Reference retrieval for creative work — every result arrives license-tagged.
Search images, video, audio, and text as creative references across 18+ sources (The Met, Rijksmuseum, Openverse, Unsplash, Flickr, Internet Archive, Freesound, …) through one neutral API. Every result carries source + license + attribution + canonicalUrl, normalized per-result — so you can gate usage (commercial-product? ai-generation-input?) before an asset ever enters your pipeline.
import { createRefkit } from '@refkit/core'
import { openverse } from '@refkit/provider-openverse'
import { met } from '@refkit/provider-met'
const refkit = createRefkit({ providers: [openverse(), met()] })

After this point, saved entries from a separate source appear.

(** Whatever it returns, a resolution moves a cached entry back by one place at most. *)
Lemma resolve_addr_remembers e v i lookup dest w :
  remembered e v i (entries (resolved_addrs w)) -> (S i < capacity (resolved_addrs w))%nat ->
  exists f, (resolve_addr lookup dest w).2 = set_resolved f w
    /\ remembered e v (S i) (entries f) /\ capacity f = capacity (resolved_addrs w).
Proof.
  intros Hr Hi.
  assert (remembered e v (S i) (entries (resolved_addrs w))) as Hr'
    by (apply (remembered_weaken e v i); [lia|done]).
  destruct dest as [sa|h p].
  { exists (resolved_addrs w). by destruct w. }
  unfold resolve_addr. rewrite (bind_ok get _ w w w eq_refl).
  destruct (assoc (h, p) (entries (resolved_addrs w))) as [sa|] eqn:Ha.
  - destruct (lru_get_hit _ _ _ Ha) as (f & -> & Hc & He). exists f. rewrite He, Hc.
    split_and!; [done| |done]. destruct (decide ((h, p) = e)) as [<-|Hne].
    + rewrite (remembered_assoc _ _ _ _ Hr) in Ha. simplify_eq.
      apply (remembered_weaken _ _ 0); [lia|apply remembered_first].
    + by apply remembered_behind.
  - destruct (lru_get_miss _ _ Ha) as (f & -> & Hc & He).
    rewrite (bind_ok (modify (set_resolved f)) _ w (set_resolved f w) tt eq_refl).
    destruct (lookup (h, p)) as [[|sa addrs]| | |];
      try (exists f; rewrite He, Hc; split_and!; done).
    rewrite bind_lift. destruct (lru_put_spec (h, p) sa f) as [Hp Hc'].
    exists (lru_put (h, p) sa f). split_and!.
    + unfold mbind, prog_bind, modify, get, set_resolved. cbn [resolved_addrs].
      by destruct (entries (lru_put (h, p) sa f)) as [|[??]?].
    + rewrite Hp, Hc, He. apply remembered_take; [|lia]. apply remembered_behind; [done|].
      intros <-. by rewrite (remembered_assoc _ _ _ _ Hr) in Ha.
    + by rewrite Hc', Hc.
Qed.

(** A turn of either loop leaves the cache of a named address where it was, but for the age. *)
Lemma atob_turn_remembers e v i lookup sent w :
  remembered e v i (entries (resolved_addrs w)) -> (S i < capacity (resolved_addrs w))%nat ->
  let w' := (atob_turn lookup sent w).2 in
  remembered e v (S i) (entries (resolved_addrs w'))
  /\ capacity (resolved_addrs w') = capacity (resolved_addrs w).
Proof.
  intros Hr Hi. unfold atob_turn, on_tunnel, zoom, mbind, prog_bind.
  destruct (recv_from MAX_DATAGRAM_SIZE (tunnel w)) as [r s].
  assert (remembered e v (S i) (entries (resolved_addrs w))) as Hr'
    by (apply (remembered_weaken e v i); [lia|done]).
  destruct r as [[[data dest]|]|?| |]; try done.
  destruct (resolve_addr_remembers e v i lookup dest (set_tunnel s w) Hr Hi) as (f & Hf & Hrem & Hc).
  destruct (resolve_addr lookup dest (set_tunnel s w)) as [r w1]. cbn [snd] in Hf. subst w1.
  destruct r; try done. unfold socket_send, mbind, prog_bind, lift_res. by destruct sent.
Qed.

Lemma btoa_turn_cache r w : resolved_addrs (btoa_turn r w).2 = resolved_addrs w.
Proof.
  unfold btoa_turn, on_tunnel, zoom, mbind, prog_bind, lift_res.
  destruct r as [[data sa]| | |]; try done.
  destruct (send_to _ _ (tunnel w)) as [r s]. by destruct r.
Qed.

Lemma loop_remembers e v evs : forall i w w',
  remembered e v i (entries (resolved_addrs w)) ->
  (i + length evs < capacity (resolved_addrs w))%nat ->
  relay_udp_loop evs w = (Pending, w') ->
  exists j, remembered e v j (entries (resolved_addrs w')).
Proof.
  induction evs as [|ev evs IH]; intros i w w' Hr Hi Hloop; cbn [relay_udp_loop length] in *.
  { unfold pending in Hloop. simplify_eq. by exists i. }
  destruct ev as [lookup sent|r].
  - destruct (atob_turn_remembers e v i lookup sent w Hr ltac:(lia)) as [Hr' Hc].
    unfold mbind, prog_bind in Hloop. destruct (atob_turn lookup sent w) as [[[]|?| |] w1];
      cbn [snd] in *; simplify_eq/=; [|by eexists].
    apply (IH (S i) w1); [done|lia|done].
  - pose proof (btoa_turn_cache r w) as Hc. unfold mbind, prog_bind in Hloop.
    destruct (btoa_turn r w) as [[?|?| |] w1]; cbn [snd] in *; simplify_eq/=.
    + apply (IH i w1); rewrite ?Hc; [done|lia|done].
    + rewrite Hc. by eexists.
Qed.

(** *** Complete exchanges *)

Lemma atob_turn_ok lookup d sa l' rest w :
  carried (St:=St) d -> incoming (tunnel w) = datagram_wire (St:=St) d ++ rest ->
  (0 < capacity (resolved_addrs w))%nat ->
  resolution (capacity (resolved_addrs w)) lookup d.2 (entries (resolved_addrs w)) = Some (sa, l') ->
  exists s f, atob_turn lookup (Ok tt) w
      = (Ok false, ServerUdp s f (socket_sent w ++ [(d.1, sa)]) (udp_tx w + Z.of_nat (length d.1)) (udp_rx w))
    /\ incoming s = rest /\ only_read (tunnel w) s
    /\ entries f = l' /\ capacity f = capacity (resolved_addrs w).
Proof.
  intros (Hwf & [b Hb] & Hlen) Hi Hcap Hres. destruct d as [data a]; simpl in *.
  unfold datagram_wire in Hi. simpl in Hi. rewrite Hb in Hi.
  destruct (recv_from_ok data a b rest MAX_DATAGRAM_SIZE (tunnel w) Hwf Hb) as (s & Hrecv & Hi' & Ho);
    [unfold in_u, MAX_DATAGRAM_SIZE in *; lia|done..|].
  apply on_tunnel_eq in Hrecv.
  destruct (resolve_addr_spec lookup a (set_tunnel s w) sa l' Hres Hcap) as (f & Hf & He & Hc).
  exists s, f. unfold atob_turn. run Hrecv. run Hf. done.
Qed.

Lemma btoa_turn_ok data sa w :
  carried (St:=St) (data, SocketAddress sa) -> writable (tunnel w) ->
  exists s, btoa_turn (Ok (data, sa)) w
      = (Ok tt, ServerUdp s (resolved_addrs w) (socket_sent w) (udp_tx w) (udp_rx w + Z.of_nat (length data)))
    /\ outgoing s = outgoing (tunnel w) ++ datagram_wire (St:=St) (data, SocketAddress sa)
    /\ incoming s = incoming (tunnel w) /\ ends s = ends (tunnel w) /\ writable s.
Proof.
  intros (Hwf & [b Hb] & Hlen) Hw. simpl in *. unfold datagram_wire. simpl. rewrite Hb.
  assert (take (Z.to_nat MAX_DATAGRAM_SIZE) data = data) as Ht by (apply take_ge; lia).
  destruct (send_to_ok data (SocketAddress sa) b (tunnel w) Hb) as (s & Hs & Hrest);
    [unfold in_u, MAX_DATAGRAM_SIZE in *; lia|done|].
  pose proof Hs as Hs0. apply on_tunnel_eq in Hs. exists s. split.
  - unfold btoa_turn. rewrite bind_lift. cbv beta iota zeta. rewrite Ht. by run Hs.
  - destruct Hrest, (keeps_run _ _ _ _ _ (keeps_send_to data (SocketAddress sa)) Hs0). done.
Qed.

Abbreviation wire ds := (concat (datagram_wire (St:=St) <$> ds)).

(** What a complete exchange does to the relay's state. *)
Definition exchanged (ins : list (list Z * Addr)) (sents outs : list (list Z * SocketAddr))
    (w w' : server_udp St F) : Prop :=
  ends (tunnel w') = ends (tunnel w) /\ writable (tunnel w')
  /\ outgoing (tunnel w') = outgoing (tunnel w) ++ wire (as_addr <$> outs)
  /\ socket_sent w' = socket_sent w ++ sents
  /\ udp_tx w' = udp_tx w + total ins /\ udp_rx w' = udp_rx w + total outs.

// Fan out, RRF-merge, dedup — only return commercially-usable results:
const refs = await refkit.search({
query: 'cyberpunk alley at night',
modalities: ['image'],
gateFor: 'commercial-product',
})Multi-source search is a commodity. The hard part is rights: license normalization across wildly inconsistent source metadata, a strict-deny use-gate (allowed / allowed-with-attribution / denied / needs-review), and ready-to-paste attribution strings. refkit does that per-result, for visual and text references, in an embeddable BYOK SDK that agents can call directly (MCP server included).
@refkit/core |
The brain: contracts, license normalization, use-gate, RRF merge/dedup. Zero-network, only zod. |
@refkit/mcp |
MCP server — plug refkit into Claude and other agents. |
@refkit/provider-* |
Thin per-source satellites: openverse, met, rijksmuseum, artic, smithsonian, europeana, wikimedia-commons, unsplash, pexels, pixabay, flickr, internet-archive, freesound, jamendo, polyhaven, gutendex, poetrydb, brave |
Keyless providers work out of the box; API-key providers are BYOK.
pnpm add @refkit/core @refkit/provider-openverse @refkit/provider-met📖 Full docs & examples: refkitjs/refkit · 📦 npm: @refkit/*
Apache-2.0. Contributions welcome — especially new providers: the provider testkit makes a new source a small, well-tested package.